Sebait Cinta

Oleh : Alina Sitha

Namaku Maman. Aku adalah salah satu orang yang banyak menghabiskan waktu di jalanan. Sehabis pulang sekolah, aku selalu mendatangi alun-alun kota. Berbekal gitar tua pemberian ayah, aku bernyanyi bersama teman senasib. Sudah hampir setahun aku menjalani hidup seperti ini, tapi baru beberapa hari ini aku merasa lebih bersemangat. Ternyata, Didin, temanku sesama pengamen jalanan, menyadari perubahan sikapku.
“Man, kamu kelihatannya semangat sekali beberapa hari ini. Kamu kenapa ?”
“Ah, biasa saja, Din”
“Bohong kamu. Aku perhatikan kamu selalu datang lebih cepat dan selalu memperhatikan ke arah sekolah itu. Ayo, ngaku kamu, Man. Aku yakin ada yang kamu sembunyikan dariku”

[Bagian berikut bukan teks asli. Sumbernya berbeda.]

(* ===== verification/InpcbFacts.v ===== *)
(** * Control block tables: invariant and correctness

    The invariant of an [inpcb_table] (each hash holds exactly the blocks with
    INPCB_INHASH, each in the bucket of its key), its preservation by every
    operation, and what demultiplexing and binding guarantee. *)

From Stdlib Require Import ZArith Lia.
From stdpp Require Import base option gmap list.
From S2P Require Import Prelude Bytes Dlist Inpcb.
Open Scope Z_scope.
Open Scope hermes_scope.

(** ** Addresses *)

Lemma le_val_inj xs ys : bytes xs -> bytes ys -> length xs = length ys ->
  le_val xs = le_val ys -> xs = ys.
Proof.
  revert ys. induction xs as [| x xs IH]; intros [| y ys] Hx Hy HL HE; try done.
  inversion Hx as [| ? ? Bx Hxs]; subst. inversion Hy as [| ? ? By Hys]; subst.
  cbn [le_val] in HE. unfold is_byte, is_u in *.
  assert (x = y /\ le_val xs = le_val ys) as [-> HE'] by lia.
  f_equal. apply IH; auto.
Qed.

Definition addr_ok (a : list Z) : Prop := bytes a /\ length a = 16%nat.

Lemma addr_words (a : list Z) : length a = 16%nat ->
  a = take 4 (drop 0 a) ++ take 4 (drop 4 a) ++ take 4 (drop 8 a) ++ take 4 (drop 12 a).
Proof. intros H. do 16 (destruct a as [| ? a]; [done |]). by destruct a. Qed.

Lemma word_inj a b i : (i < 4)%nat -> addr_ok a -> addr_ok b -> s6_addr32 a i = s6_addr32 b i ->
  take 4 (drop (4 * i) a) = take 4 (drop (4 * i) b).
Proof.
  intros Hi [Ba La] [Bb Lb] E. apply le_val_inj; try done.
  - by apply Forall_take, Forall_drop.
  - by apply Forall_take, Forall_drop.
  - rewrite !length_take, !length_drop. lia.
Qed.

Lemma addr_equal_spec a b : addr_ok a -> addr_ok b -> inpcb_addr_equal a b = true <-> a = b.
Proof.
  intros Ha Hb. unfold inpcb_addr_equal. cbn [forallb]. rewrite !andb_true_iff, !Z.eqb_eq.
  split; [| intros ->; done]. intros (E0 & E1 & E2 & E3 & _).
  rewrite (addr_words a), (addr_words b) by apply Ha || apply Hb.
  apply (word_inj a b 0) in E0; [| lia | done..]. apply (word_inj a b 1) in E1; [| lia | done..].
  apply (word_inj a b 2) in E2; [| lia | done..]. apply (word_inj a b 3) in E3; [| lia | done..].
  cbn [Nat.mul Nat.add] in *. congruence.
Qed.

Lemma any_ok : addr_ok in6addr_any.
Proof. split; [by apply bytes_check | done]. Qed.

Lemma addr_is_any_spec a : addr_ok a -> inpcb_addr_is_any a = true <-> a = in6addr_any.
Proof.
  intros Ha. rewrite <- (addr_equal_spec a in6addr_any Ha any_ok).
  unfold inpcb_addr_is_any, inpcb_addr_equal. rewrite Z.eqb_eq, !Z.lor_eq_0_iff.
  cbn [forallb]. rewrite !andb_true_iff, !Z.eqb_eq. naive_solver.
Qed.

Lemma map_v4_ok v4 : bytes v4 -> length v4 = 4%nat -> addr_ok (inpcb_map_v4 v4).
Proof.
  intros B L. split; unfold inpcb_map_v4.
  - repeat (apply Forall_app; split); auto using le_bytes_bytes.
  - rewrite !length_app, !le_bytes_length. lia.
Qed.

Aku tidak menjawab. Suasana berubah ramai. Satu per satu penghuni sekolah bercat hijau keluar. Aku langsung berdiri dan mengamati setiap orang yang keluar dari gerbang.

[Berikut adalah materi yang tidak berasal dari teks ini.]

(* ===== verification/TcpConn.v ===== *)
(** * TCP connections: the state and its primitives

    A connection is its control block, its internet control block (in the table
    of endpoints), its socket, the packets it handed to IP, the clock and the
    answers of the allocator.  The handlers of tcp_output.c, tcp_subr.c,
    tcp_timer.c, tcp_input.c and tcp_usrreq.c are programs of a state monad that
    can fault: dereferencing the control block after [tcp_close], or the socket
    or the internet control block after it is freed, is a fault, so that a
    program that ends without one does not use freed memory.  A handler runs
    under the socket's and the table's lock, hence as one step, at one time.
    The counters of [tcpstat] are not part of the state.

    The second part models what TCP uses of callout.c, socket.c and
    tcp_timer.c. *)

From Stdlib Require Import ZArith Lia.
From stdpp Require Import base option gmap list.
From S2P Require Import Prelude Bytes PktStore Sockbuf Inpcb TcpVar TcpReass TcpCc.
Open Scope Z_scope.
Open Scope hermes_scope.

(** ** Socket buffers as byte streams *)

(** The data, the limit and the flags of a socket buffer; [Sockbuf] proves that
    the chains of packets behave so. *)
Record sbuf := Sbuf { bf_data : list Z; bf_hiwat : Z; bf_flags : Z }.

Definition bf_cc (b : sbuf) : Z := Z.of_nat (length (bf_data b)).
Definition bf_space (b : sbuf) : Z := if bf_cc b <? bf_hiwat b then bf_hiwat b - bf_cc b else 0.
Definition bf_copy (off len : Z) (b : sbuf) : list Z :=
  take (Z.to_nat len) (drop (Z.to_nat off) (bf_data b)).
Definition bf_drop (len : Z) (b : sbuf) : sbuf :=
  Sbuf (drop (Z.to_nat len) (bf_data b)) (bf_hiwat b) (bf_flags b).
Definition bf_append (bs : list Z) (b : sbuf) : sbuf :=
  Sbuf (bf_data b ++ bs) (bf_hiwat b) (bf_flags b).
Definition bf_set_flag (f : Z) (b : sbuf) : sbuf :=
  Sbuf (bf_data b) (bf_hiwat b) (Z.lor (bf_flags b) f).

(** [b] is the stream of the socket buffer [sb] in the heap [h]. *)
Definition bf_view (h : store) (sb : sockbuf) (b : sbuf) : Prop :=
  exists rs, sockbuf_repr h sb rs /\ stream h rs = bf_data b /\
    sb_hiwat sb = bf_hiwat b /\ sb_flags sb = bf_flags b.

(** ** Sockets *)

Definition SS_ISCONNECTED : Z := 0x0001.
Definition SS_ISCONNECTING : Z := 0x0002.
Definition SS_ISDISCONNECTING : Z := 0x0004.
Definition SS_CANTSENDMORE : Z := 0x0010.
Definition SS_CANTRCVMORE : Z := 0x0020.
Definition SO_ACCEPTCONN : Z := 0x0002.
Definition SO_KEEPALIVE : Z := 0x0008.

(** The queue of the listening socket that [listen_link] is in. *)
Inductive accept_queue := NoQueue | Incomplete | Complete.

(** [so_listen_head]: whether the pointer to the listening socket is set. *)
Record socket := Socket {
  so_state : Z;
  so_options : Z;
  so_error : Z;
  so_linger : Z;
  so_snd : sbuf;
  so_rcv : sbuf;
  so_listen_head : bool;
  so_embryonic : bool;
  so_queue : accept_queue;
  so_refcount : Z;
}.

Definition set_so_state (v : Z) (s : socket) : socket :=
  Socket v (so_options s) (so_error s) (so_linger s) (so_snd s) (so_rcv s) (so_listen_head s) (so_embryonic s) (so_queue s) (so_refcount s).
Definition set_so_options (v : Z) (s : socket) : socket :=
  Socket (so_state s) v (so_error s) (so_linger s) (so_snd s) (so_rcv s) (so_listen_head s) (so_embryonic s) (so_queue s) (so_refcount s).
Definition set_so_error (v : Z) (s : socket) : socket :=
  Socket (so_state s) (so_options s) v (so_linger s) (so_snd s) (so_rcv s) (so_listen_head s) (so_embryonic s) (so_queue s) (so_refcount s).
Definition set_so_linger (v : Z) (s : socket) : socket :=
  Socket (so_state s) (so_options s) (so_error s) v (so_snd s) (so_rcv s) (so_listen_head s) (so_embryonic s) (so_queue s) (so_refcount s).
Definition set_so_snd (v : sbuf) (s : socket) : socket :=
  Socket (so_state s) (so_options s) (so_error s) (so_linger s) v (so_rcv s) (so_listen_head s) (so_embryonic s) (so_queue s) (so_refcount s).
Definition set_so_rcv (v : sbuf) (s : socket) : socket :=
  Socket (so_state s) (so_options s) (so_error s) (so_linger s) (so_snd s) v (so_listen_head s) (so_embryonic s) (so_queue s) (so_refcount s).
Definition set_so_listen_head (v : bool) (s : socket) : socket :=
  Socket (so_state s) (so_options s) (so_error s) (so_linger s) (so_snd s) (so_rcv s) v (so_embryonic s) (so_queue s) (so_refcount s).
Definition set_so_embryonic (v : bool) (s : socket) : socket :=
  Socket (so_state s) (so_options s) (so_error s) (so_linger s) (so_snd s) (so_rcv s) (so_listen_head s) v (so_queue s) (so_refcount s).
Definition set_so_queue (v : accept_queue) (s : socket) : socket :=
  Socket (so_state s) (so_options s) (so_error s) (so_linger s) (so_snd s) (so_rcv s) (so_listen_head s) (so_embryonic s) v (so_refcount s).
Definition set_so_refcount (v : Z) (s : socket) : socket :=
  Socket (so_state s) (so_options s) (so_error s) (so_linger s) (so_snd s) (so_rcv s) (so_listen_head s) (so_embryonic s) (so_queue s) v.

(** ** Connections *)

(** What became of the control block: in use; closed, kept until the dispatched
    timer handlers have entered ([t_draining] of them); or freed. *)
Inductive tcb :=
| Live (tp : tcpcb)
| Draining (n : Z)
| Freed.

(** A packet handed to the IP layer: the request and the bytes from the TCP
    header on. *)
Record sent := Sent { s_req : ip_request; s_bytes : list Z }.

Record conn := Conn {
  c_tcb : tcb;
  c_cc : tcp_cc_algo;
  c_table : inpcb_table;
  c_inp : Z;
  c_so : option socket;
  c_out : list sent;
  c_ticks : Z;
  c_hz : Z;
  c_alloc : oracle;
  c_isn_key : list Z;
}.

Definition set_c_tcb (v : tcb) (s : conn) : conn :=
  Conn v (c_cc s) (c_table s) (c_inp s) (c_so s) (c_out s) (c_ticks s) (c_hz s) (c_alloc s) (c_isn_key s).
Definition set_c_cc (v : tcp_cc_algo) (s : conn) : conn :=
  Conn (c_tcb s) v (c_table s) (c_inp s) (c_so s) (c_out s) (c_ticks s) (c_hz s) (c_alloc s) (c_isn_key s).
Definition set_c_table (v : inpcb_table) (s : conn) : conn :=
  Conn (c_tcb s) (c_cc s) v (c_inp s) (c_so s) (c_out s) (c_ticks s) (c_hz s) (c_alloc s) (c_isn_key s).
Definition set_c_inp (v : Z) (s : conn) : conn :=
  Conn (c_tcb s) (c_cc s) (c_table s) v (c_so s) (c_out s) (c_ticks s) (c_hz s) (c_alloc s) (c_isn_key s).
Definition set_c_so (v : option socket) (s : conn) : conn :=
  Conn (c_tcb s) (c_cc s) (c_table s) (c_inp s) v (c_out s) (c_ticks s) (c_hz s) (c_alloc s) (c_isn_key s).
Definition set_c_out (v : list sent) (s : conn) : conn :=
  Conn (c_tcb s) (c_cc s) (c_table s) (c_inp s) (c_so s) v (c_ticks s) (c_hz s) (c_alloc s) (c_isn_key s).
Definition set_c_ticks (v : Z) (s : conn) : conn :=
  Conn (c_tcb s) (c_cc s) (c_table s) (c_inp s) (c_so s) (c_out s) v (c_hz s) (c_alloc s) (c_isn_key s).
Definition set_c_hz (v : Z) (s : conn) : conn :=
  Conn (c_tcb s) (c_cc s) (c_table s) (c_inp s) (c_so s) (c_out s) (c_ticks s) v (c_alloc s) (c_isn_key s).
Definition set_c_alloc (v : oracle) (s : conn) : conn :=
  Conn (c_tcb s) (c_cc s) (c_table s) (c_inp s) (c_so s) (c_out s) (c_ticks s) (c_hz s) v (c_isn_key s).
Definition set_c_isn_key (v : list Z) (s : conn) : conn :=
  Conn (c_tcb s) (c_cc s) (c_table s) (c_inp s) (c_so s) (c_out s) (c_ticks s) (c_hz s) (c_alloc s) v.

(** ** The monad *)

Definition M (A : Type) : Type := conn -> option (A * conn).
Definition retM {A} (a : A) : M A := fun s => Some (a, s).
Definition bindM {A B} (m : M A) (f : A -> M B) : M B :=
  fun s => match m s with Some (a, s') => f a s' | None => None end.
Definition fault {A} : M A := fun _ => None.
Definition lift {A} (o : option A) : M A := fun s => match o with Some a => Some (a, s) | None => None end.
Definition gets {A} (f : conn -> A) : M A := fun s => Some (f s, s).
Definition modify (f : conn -> conn) : M unit := fun s => Some (tt, f s).

Declare Scope conn_scope.
Delimit Scope conn_scope with conn.
Notation "'let*' x ':=' m 'in' k" := (bindM m (fun x => k))
  (at level 10, x name, k at level 200, only parsing) : conn_scope.
Notation "'let*' ' x ':=' m 'in' k" := (bindM m (fun x => k))
  (at level 10, x strict pattern, k at level 200, only parsing) : conn_scope.
Notation "m ;! k" := (bindM m (fun _ => k)) (at level 199, right associativity) : conn_scope.
Open Scope conn_scope.

Definition when (b : bool) (m : M unit) : M unit := if b then m else retM tt.

Definition get_tp : M tcpcb :=
  fun s => match c_tcb s with Live tp => Some (tp, s) | _ => None end.
Definition upd_tp (f : tcpcb -> tcpcb) : M unit :=
  let* tp := get_tp in modify (set_c_tcb (Live (f tp))).
Definition get_inp : M inpcb := fun s => inp ← t_pcbs (c_table s) !! c_inp s; Some (inp, s).
Definition on_table (f : Z -> inpcb_table -> option inpcb_table) : M unit :=
  fun s => t ← f (c_inp s) (c_table s); Some (tt, set_c_table t s).

(** [inp->socket], and the socket it points to. *)
Definition get_so : M socket :=
  let* inp := get_inp in
  match i_socket inp with None => fault | Some _ => let* so := gets c_so in lift so end.
Definition get_so_opt : M (option socket) :=
  let* inp := get_inp in
  match i_socket inp with
  | None => retM None
  | Some _ => let* so := gets c_so in let* so := lift so in retM (Some so)
  end.
Definition upd_so (f : socket -> socket) : M unit :=
  let* so := get_so in modify (set_c_so (Some (f so))).

Definition detached : M bool := let* inp := get_inp in retM (i_flags inp &? INPCB_DETACHED).

(** ** Clock and timers: callout.c, tcp_timer.c *)

Definition now_ms (ticks hz : Z) : Z := u64 (ticks * 1000) / hz.
Definition tcp_now_ms : M Z := gets (fun s => now_ms (c_ticks s) (c_hz s)).

Definition ticks_from_ms (hz ms : Z) : Z :=
  let t := u64 (ms * hz) / 1000 in if negb (t =? 0) then t else 1.

Definition get_timer (which : tcp_timer_type) (tp : tcpcb) : callout :=
  match which with
  | TCPT_REXMT => tm_rexmt tp | TCPT_PERSIST => tm_persist tp | TCPT_KEEP => tm_keep tp
  | TCPT_2MSL => tm_2msl tp | TCPT_DELACK => tm_delack tp
  end.
Definition set_timer (which : tcp_timer_type) (c : callout) : tcpcb -> tcpcb :=
  match which with
  | TCPT_REXMT => set_tm_rexmt c | TCPT_PERSIST => set_tm_persist c | TCPT_KEEP => set_tm_keep c
  | TCPT_2MSL => set_tm_2msl c | TCPT_DELACK => set_tm_delack c
  end.

Definition callout_reset (ticks delay : Z) (c : callout) : callout :=
  let delay := if delay =? 0 then 1 else delay in
  Callout true (u64 (ticks + delay)) (c_dispatched c) (c_entered c).
Definition callout_stop (c : callout) : callout :=
  if c_pending c then Callout false (c_expires c) (c_dispatched c) (c_entered c) else c.

Definition tcp_timer_active (which : tcp_timer_type) (tp : tcpcb) : bool := c_pending (get_timer which tp).

Definition arm_timer (ticks hz : Z) (which : tcp_timer_type) (delta_ms : Z) (tp : tcpcb) : tcpcb :=
  set_timer which (callout_reset ticks (ticks_from_ms hz delta_ms) (get_timer which tp)) tp.
Definition tcp_timer_activate (which : tcp_timer_type) (delta_ms : Z) : M unit :=
  let* ticks := gets c_ticks in
  let* hz := gets c_hz in
  upd_tp (arm_timer ticks hz which delta_ms).

Definition stop_timer (which : tcp_timer_type) (tp : tcpcb) : tcpcb :=
  set_timer which (callout_stop (get_timer which tp)) tp.
Definition tcp_timer_stop (which : tcp_timer_type) : M unit := upd_tp (stop_timer which).

Definition all_timers : list tcp_timer_type := [TCPT_REXMT; TCPT_PERSIST; TCPT_KEEP; TCPT_2MSL; TCPT_DELACK].
Definition stop_all (tp : tcpcb) : tcpcb := fold_left (fun tp w => stop_timer w tp) all_timers tp.
Definition tcp_timer_stop_all : M unit := upd_tp stop_all.

(** The dispatched handlers that have not entered yet. *)
Definition pending_of (c : callout) : Z := u32 (c_dispatched c - c_entered c).
Definition tcp_timer_discard : M Z :=
  upd_tp stop_all ;!
  let* tp := get_tp in
  retM (fold_left (fun n w => u32 (n + pending_of (get_timer w tp))) all_timers 0).

(** The retransmission timeout, backed off. *)
Definition tcp_rexmt_ms (tp : tcpcb) : Z :=
  let t := u64 (Z.shiftl (rto tp) (rexmt_shift tp)) in
  if t >? TCP_RTO_MAX_MS then TCP_RTO_MAX_MS else t.

(** ** What TCP calls in socket.c *)

Definition sock_is_connecting (so : socket) : socket :=
  set_so_state (Z.lor (so_state so &~ Z.lor SS_ISCONNECTED SS_ISDISCONNECTING) SS_ISCONNECTING) so.

Definition sock_is_connected : M unit :=
  let* so := get_so in
  let was_connected := so_state so &? SS_ISCONNECTED in
  upd_so (set_so_state (Z.lor (so_state so &~ Z.lor SS_ISCONNECTING SS_ISDISCONNECTING) SS_ISCONNECTED)) ;!
  when (negb was_connected && so_listen_head so)
    (match so_queue so with
     | Incomplete => upd_so (fun so => set_so_embryonic false (set_so_queue Complete so))
     | _ => fault
     end).

Definition sock_is_disconnecting (so : socket) : socket :=
  set_so_state (Z.lor (so_state so &~ SS_ISCONNECTING)
    (Z.lor SS_ISDISCONNECTING (Z.lor SS_CANTRCVMORE SS_CANTSENDMORE))) so.

Definition sock_is_disconnected (so : socket) : socket :=
  let so := set_so_state
    (Z.lor (so_state so &~ Z.lor SS_ISCONNECTING (Z.lor SS_ISCONNECTED SS_ISDISCONNECTING))
       (Z.lor SS_CANTRCVMORE SS_CANTSENDMORE)) so in
  let so := set_so_snd (bf_set_flag SB_CANTMORE (so_snd so)) so in
  set_so_rcv (bf_set_flag SB_CANTMORE (so_rcv so)) so.

Definition sock_cant_send_more (so : socket) : socket :=
  set_so_snd (bf_set_flag SB_CANTMORE (so_snd so)) (set_so_state (Z.lor (so_state so) SS_CANTSENDMORE) so).
Definition sock_cant_recv_more (so : socket) : socket :=
  set_so_rcv (bf_set_flag SB_CANTMORE (so_rcv so)) (set_so_state (Z.lor (so_state so) SS_CANTRCVMORE) so).

Definition sock_hold (so : socket) : socket := set_so_refcount (u32 (so_refcount so + 1)) so.

(** [None]: the last reference is gone and the socket freed. *)
Definition sock_release (so : socket) : option socket :=
  if (so_refcount so =? 0) || (so_refcount so - 1 =? 0) then None
  else Some (set_so_refcount (so_refcount so - 1) so).

(** [sock_release] of the connection's socket, by pointer. *)
Definition release_so : M unit :=
  let* so := gets c_so in let* so := lift so in modify (set_c_so (sock_release so)).

Definition sock_drop_embryo : M bool :=
  let* so := get_so in
  if negb (so_listen_head so) || negb (so_embryonic so) then retM false else
  match so_queue so with
  | Incomplete =>
      upd_so (fun so => set_so_embryonic false (set_so_listen_head false (set_so_queue NoQueue so))) ;!
      release_so ;!
      retM true
  | _ => fault
  end.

Itu dia, kataku dalam hati.
Gadis cantik berambut panjang dengan tas selempang ungu berada diantara empat gadis yang hampir serupa. Ia berdiri di seberang jalan menanti angkutan umum. Mataku lekat menatap gadis itu.
“Ketahuan !”, teriak Didin di telingaku.
“Apa yang ketahuan, Din ?”, tanyaku sambil mengalihkan pandangan.
“Kamu naksir gadis itu, Man. Sudahlah, jangan bohong. Aku melihat matamu tidak berkedip menatapnya. Akui saja, Man. Wajar saja, gadis itu memang cantik kok”
Aku terdiam dan tersenyum menanggapi perkataan Didin. Aku tersipu malu. Kulirik lagi gadis itu. Entah mengapa aku merasa perih. Aku merasa hanyalah pengamen jalanan yang tidak mungkin mendekati gadis itu.
# # #
“Ayo dong, Man. Mana aura lelakimu ? Kalau kamu tidak mau, aku juga mau loh, Man”, kata Didin.
Aku belum berkutik. Sementara Didin semakin memaksaku untuk bernyanyi di depan gadis yang belum kutahu namanya itu setelah memergokiku sedang menulis bait lagu tentang cinta.
Sore telah tiba. Aku mengumpulkan segenap keberanian untuk menjalankan usul Didin. Saat gerbang sekolah terbuka, aku menunggu gadis itu di tempatnya biasa menunggu angkutan sambil menyanyikan penggalan lagu.
Ups, target datang, bisikku dalam hati.
“Ku tunggu dirimu, ku nanti dirimu, meski hanya bayang semu, izinkanku mengenalmu duhai gadis bernuansa ungu”. Aku pun menyanyikan sebait lagu ciptaanku.
“Lagunya enak, Mas. Tapi, kok diulang-ulang ya ?”, tanya gadis pujaanku.
“Ciptaan sendiri, Neng. Baru nemu sebait lagunya”, jawabku tersipu.
“Waw, kreatif tuh. Bukan nggak mungkin bisa jadi terkenal loh, Mas. Kalo sudah sukses bagi-bagi CD gratis ke kami ya”, kata gadis pujaanku sambil mengeluarkan uang lembaran.
“Terima kasih, Neng…..”
“Dian. Panggil saja namaku Dian”
“Sekali lagi terima kasih, Neng Dian. Mohon didoakan agar sukses. Neng juga saya doain sukses dah”
“Amiin”
Mukaku memerah. Aku tidak menyangka bisa mengetahui nama gadis itu. Keramahannya membuatku semakin terpikat saja. Aku segera berlalu dari hadapannya dan berharap Dian tidak melihat perubahan warna mukaku. Ah, Dian, sebait cinta ini untukmu, seandainya kau tahu.